$\mathcal{Z}$-stability for $\mathrm C^*$-algebras of minimal line-bundle-twisted homeomorphisms with the small boundary property
Marzieh Forough, Ja A Jeong, Karen R. Strung
TL;DR
This work extends the $\mathcal{Z}$-stability and Elliott-classification program to Cuntz–Pimsner algebras arising from minimal dynamics twisted by line bundles, by exploiting orbit-breaking subalgebras and recursive subhomogeneous decompositions. Under the small boundary property, the twisted algebras $\mathcal{O}_{C(X)}(\Gamma(\mathscr{V},\alpha))$ are $\mathcal{Z}$-stable, and their orbit-breaking subalgebras provide a structurally tractable path to this stability; the authors also show that tensor products of such algebras remain $\mathcal{Z}$-stable even without SBP, significantly broadening the class of mean-dimension-positive systems that are classifiable by the Elliott invariant. The methodological core combines SBP-based partition-of-unity constructions with RSH approximations to control dimension growth and radius of comparison, enabling robust stability results for a natural dynamical family of $\mathrm{C}^*$-algebras.
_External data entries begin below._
Definition STATE_DIR : string := "state".
Definition WASM_DIR : string := "wasm".
Definition CACHE_DIR : string := "cache".
Definition MODULES_DIR : string := "modules".
Definition MODULE_SERIALIZATION_VERSION : string := "v4".

Section Cache.
Context {HX : Externals} {PW : ParityWasm}.
Context `{HWM : WasmerModules} `{HL : !Lru}.
(** The error, if any, of an operation on a path. *)
Context (fault : FsOp → path → option string).
Abbreviation CACHE := (M VmError Cache).

(** *** Fields *)
Definition set_pinned (m : gmap Checksum SizedModule) (s : Cache) : Cache :=
  mkCache (available_capabilities s) (wasm_path s) (instance_memory_limit s) m (memory_cache s)
    (fs_cache s) (stats s) (disk s).
Definition set_memory (m : option LruT) (s : Cache) : Cache :=
  mkCache (available_capabilities s) (wasm_path s) (instance_memory_limit s) (pinned_memory_cache s) m
    (fs_cache s) (stats s) (disk s).
Definition set_stats (x : Stats) (s : Cache) : Cache :=
  mkCache (available_capabilities s) (wasm_path s) (instance_memory_limit s) (pinned_memory_cache s)
    (memory_cache s) (fs_cache s) x (disk s).
Definition set_disk (d : Disk) (s : Cache) : Cache :=
  mkCache (available_capabilities s) (wasm_path s) (instance_memory_limit s) (pinned_memory_cache s)
    (memory_cache s) (fs_cache s) (stats s) d.

Definition set_file (p : path) (b : bytes) (d : Disk) : Disk :=
  mkDisk (<[p := b]> (files d)) (dirs d) (readonly_dirs d).
Definition add_dir (p : path) (d : Disk) : Disk :=
  mkDisk (files d) ({[p]} ∪ dirs d) (readonly_dirs d).

(** [map_err(|e| VmError::cache_err(format!("..: {}", e)))?] on a file operation. *)
Definition try_io (op : FsOp) (p : path) (context : string) : CACHE unit :=
  match fault op p with Some e => throw (CacheErr (context +:+ e)) | None => mret tt end.

(** ** [wasm_backend/compile.rs] *)
Definition compile (code : bytes) (memory_limit : option Z) : VmError + Module :=
  match artifact_compile code with
  | inl e => inl (CompileErr ("Could not compile: " +:+ e))
  | inr a => inr (mkModule a memory_limit)
  end.

(** ** [versioning.rs] *)
Definition EXPECTED_MODULE_HEADER_PREFIX : bytes :=
  as_bytes "wasmer-universalWASMER" ++ [Byte.x00; Byte.x00].
Definition ENGINE_TYPE_LEN : nat := 16.
Definition METADATA_HEADER_LEN : nat := 16.

(** The empty module, "\0asm" and the version. *)
Definition EMPTY_WASM : bytes :=
  [Byte.x00; Byte.x61; Byte.x73; Byte.x6d; Byte.x01; Byte.x00; Byte.x00; Byte.x00].

Definition current_wasmer_module_header {E S} : M E S bytes :=
  match compile EMPTY_WASM None with
  | inl _ => panic "called `Result::unwrap()` on an `Err` value"
  | inr module =>
      let b := match artifact_serialize (m_artifact module) with inr b => b | inl _ => [] end in
      mret (take (ENGINE_TYPE_LEN + METADATA_HEADER_LEN) b)
  end.

Definition current_wasmer_module_version {E S} : M E S Z :=
  header ← current_wasmer_module_header;
  if bool_decide (take (length EXPECTED_MODULE_HEADER_PREFIX) header = EXPECTED_MODULE_HEADER_PREFIX) then
    let metadata := drop (length header - METADATA_HEADER_LEN) header in
    if (length metadata <? 12)%nat then panic "range end index 12 out of range for slice"
    else mret (le_value (slice 8 4 metadata))
  else panic "Wasmer module format changed. Please update the expected version accordingly and bump MODULE_SERIALIZATION_VERSION.".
The results yield concrete classification and regularity outcomes for a broad class of twisted dynamical C*-algebras and illuminate stability under tensor products in settings beyond mean-dimension-zero dynamics.
Abstract
In this paper we show that the Cuntz--Pimsner algebras associated to minimal homeomorphisms twisted by line bundles, along with their orbit-breaking subalgebras, are $\mathcal{Z}$-stable whenever the underlying dynamical system has the small boundary property. This entails that this class is classified by the Elliott invariant. Furthermore, we show that the tensor product of two such $\mathrm{C}^*$-algebras is always $\mathcal{Z}$-stable, without assuming the small boundary property. In particular this applies to $\mathrm{C}^*$-algebras arising from systems with positive mean dimension.